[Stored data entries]
>>>

(** The precinct after a step has the form of a header label. *)
Ltac precinct_goal Hp :=
  let p' := fresh "p" in let Hp' := fresh "Hp" in
  intros p' Hp';
  first [ by apply Hp
        | congruence
        | match goal with
          | E : _ = Some _ |- _ => rewrite E in Hp'; by apply Hp
          end
        | injection Hp' as <-;
          first [ apply prefix_app | by apply Hp | by eapply fort_bend_header_label ] ].

Lemma electionware_step_located cnty st raw :
  (forall p, Electionware.current_precinct st = Some p ->
             PyStr.startswith p "Precinct " = true) ->
  Forall (located cnty "Precinct ") (Electionware.data st) ->
  (forall p, Electionware.current_precinct (Electionware.step cnty st raw) = Some p ->
             PyStr.startswith p "Precinct " = true)
  /\ Forall (located cnty "Precinct ") (Electionware.data (Electionware.step cnty st raw)).
Proof.
  intros Hp Hd.
  unfold Electionware.step, Electionware.registered_line, Electionware.ballots_line,
    Electionware.over_under, Electionware.contest_line, Electionware.add_flag,
    Electionware.append, Electionware.stat_record.
  branch_all; (split; [precinct_goal Hp|]); first [exact Hd | located_goal Hd Hp].
Qed.

Lemma fort_bend_step_located cnty st raw :
  (forall p, FortBend.current_precinct st = Some p ->
             PyStr.startswith p "Precinct " = true) ->
  Forall (located cnty "Precinct ") (FortBend.data st) ->
  (forall p, FortBend.current_precinct (FortBend.step cnty st raw) = Some p ->
             PyStr.startswith p "Precinct " = true)
  /\ Forall (located cnty "Precinct ") (FortBend.data (FortBend.step cnty st raw)).
Proof.
  intros Hp Hd.
  unfold FortBend.step, FortBend.registered_line, FortBend.ballots_line,
    FortBend.over_under, FortBend.write_in_totals, FortBend.candidate_line,
    FortBend.add_flag, FortBend.append, FortBend.fb_record.
  branch_all; (split; [precinct_goal Hp|]); first [exact Hd | located_goal Hd Hp].
Qed.

Lemma collin_fallback_located cnty prec off dist :
  (forall cs numbers r,
      Collin.simple_fallback cnty prec off dist cs numbers = Some r ->
      Collin.county r = cnty /\ Collin.precinct r = prec)
  /\ (forall line r,
        Collin.pct_fallback cnty prec off dist line = Some r ->
        Collin.county r = cnty /\ Collin.precinct r = prec).
Proof.
  split.
  - intros cs numbers r. unfold Collin.simple_fallback.
    repeat case_match; intros; by simplify_eq.
  - intros line r. unfold Collin.pct_fallback.
    repeat case_match; intros; by simplify_eq.
Qed.

Lemma collin_candidate_line_located cnty prec off st line :
  Collin.candidate_line cnty prec off st line = st
  \/ exists r, Collin.candidate_line cnty prec off st line = Collin.append st r
               /\ Collin.county r = cnty /\ Collin.precinct r = prec.
Proof.
  destruct (collin_fallback_located cnty prec off (Collin.cur_district st)) as [Hs Hf].
  unfold Collin.candidate_line.
  destruct (if Tabular.startswith_any _ _ && _ then _ else _) as [r|] eqn:E.
  - right. exists r. split; [done|]. revert E.
    repeat case_match; intros; simplify_eq; first [by eapply Hs | by eapply Hf].
  - unfold Collin.strict_line.
    repeat case_match; first [by left | right; by eexists].
Qed.
(** * Chart.js hooks for Chartisan: a shallow embedding of [src/hooks.ts]

    The file [src/hooks.ts] declares the class [Hooks], a fluent builder
    whose methods push closures ("hooks") onto [this.hooks].  Each closure
    takes a chart configuration and returns one.  Two of them ([colors],
    [datasets]) assign to fields of the configuration they receive; the
    others go through [mergeOptions], imported from [@chartisan/chartisan].

    Because several properties of interest are about object identity
    (is the caller's object written to?  is an argument copied or
    captured?), JavaScript objects and arrays live in an explicit store
    and values refer to them by location.

    Limits of the model, all of them outside the declared TypeScript
    types of the methods:
    - numbers are integers (they are only passed around, never computed on);
    - only own properties are looked up (no prototype chain);
    - reading a named property of an array or of a string, assigning a
      named property to an array, and spreading an array or a string
      into an object literal are not modelled: the operation returns
      [None], as it does where JavaScript throws a [TypeError]. *)

From stdpp Require Import gmap strings list fin_maps.

(** ** Values and the store *)

Abbreviation loc := nat.

Inductive value :=
| VUndefined
| VNull
| VBool (b : bool)
| VNum (n : Z)
| VStr (s : string)
| VRef (l : loc).

(** A store cell is a plain object (a finite map from property names to
    values) or an array. *)
Inductive cell :=
| Obj (props : gmap string value)
| Arr (elems : list value).

Abbreviation heap := (list cell).

#[global] Instance value_eq_dec : EqDecision value.
Proof. solve_decision. Defined.

#[global] Instance cell_eq_dec : EqDecision cell.
Proof. solve_decision. Defined.

(** Evaluating an object or array literal allocates a new cell at the end
    of the store. *)
Definition alloc (c : cell) (h : heap) : heap * value :=
  (h ++ [c], VRef (length h)).

Definition obj_at (h : heap) (v : value) : option (gmap string value) :=
  match v with
  | VRef l => match h !! l with Some (Obj ps) => Some ps | _ => None end
  | _ => None
  end.

(** [Array.isArray(v)] together with the elements. *)
Definition arr_at (h : heap) (v : value) : option (list value) :=
  match v with
  | VRef l => match h !! l with Some (Arr es) => Some es | _ => None end
  | _ => None
  end.

(** JavaScript truthiness, as used by [if (...)] and [!]. *)
Definition truthy (v : value) : bool :=
  match v with
  | VUndefined | VNull => false
  | VBool b => b
  | VNum n => negb (n =? 0)%Z
  | VStr s => negb (String.eqb s "")
  | VRef _ => true
  end.

Definition js_not (v : value) : value := VBool (negb (truthy v)).

(** A default parameter [x = d]: the default is used exactly when the
    argument is [undefined]. *)
Definition dflt (arg d : value) : value :=
  match arg with VUndefined => d | _ => arg end.

(** [v.k]: [None] on [undefined] and [null] (a [TypeError]). *)
Definition get_prop (h : heap) (v : value) (k : string) : option value :=
  match v with
  | VUndefined | VNull => None
  | VBool _ | VNum _ => Some VUndefined
  | VStr _ => None
  | VRef l =>
      match h !! l with
      | Some (Obj ps) => Some (default VUndefined (ps !! k))
      | _ => None
      end
  end.

(** [v?.k] *)
Definition get_prop_opt (h : heap) (v : value) (k : string) : option value :=
  match v with
  | VUndefined | VNull => Some VUndefined
  | _ => get_prop h v k
  end.

(** [v.k = x] (module code is strict: assigning to a property of a
    primitive throws). *)
Definition set_prop (h : heap) (v : value) (k : string) (x : value) : option heap :=
  match v with
  | VRef l =>
      match h !! l with
      | Some (Obj ps) => Some (<[l := Obj (<[k := x]> ps)]> h)
      | _ => None
      end
  | _ => None
  end.

(** The own enumerable properties copied by [...v] inside an object
    literal: those of an object, none for [undefined], [null], booleans
    and numbers. *)
Definition own_props (h : heap) (v : value) : option (gmap string value) :=
  match v with
  | VRef l => match h !! l with Some (Obj ps) => Some ps | _ => None end
  | VStr _ => None
  | _ => Some ∅
  end.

<<<

Work required
Of the entries above, transcribe exactly those lines that fall between the line containing "- unfold Collin.strict_line." and the line containing "takes a chart", together with those two lines.

Result of the task
  - unfold Collin.strict_line.
    repeat case_match; first [by left | right; by eexists].
Qed.
(** * Chart.js hooks for Chartisan: a shallow embedding of [src/hooks.ts]

    The file [src/hooks.ts] declares the class [Hooks], a fluent builder
    whose methods push closures ("hooks") onto [this.hooks].  Each closure
    takes a chart configuration and returns one.  Two of them ([colors],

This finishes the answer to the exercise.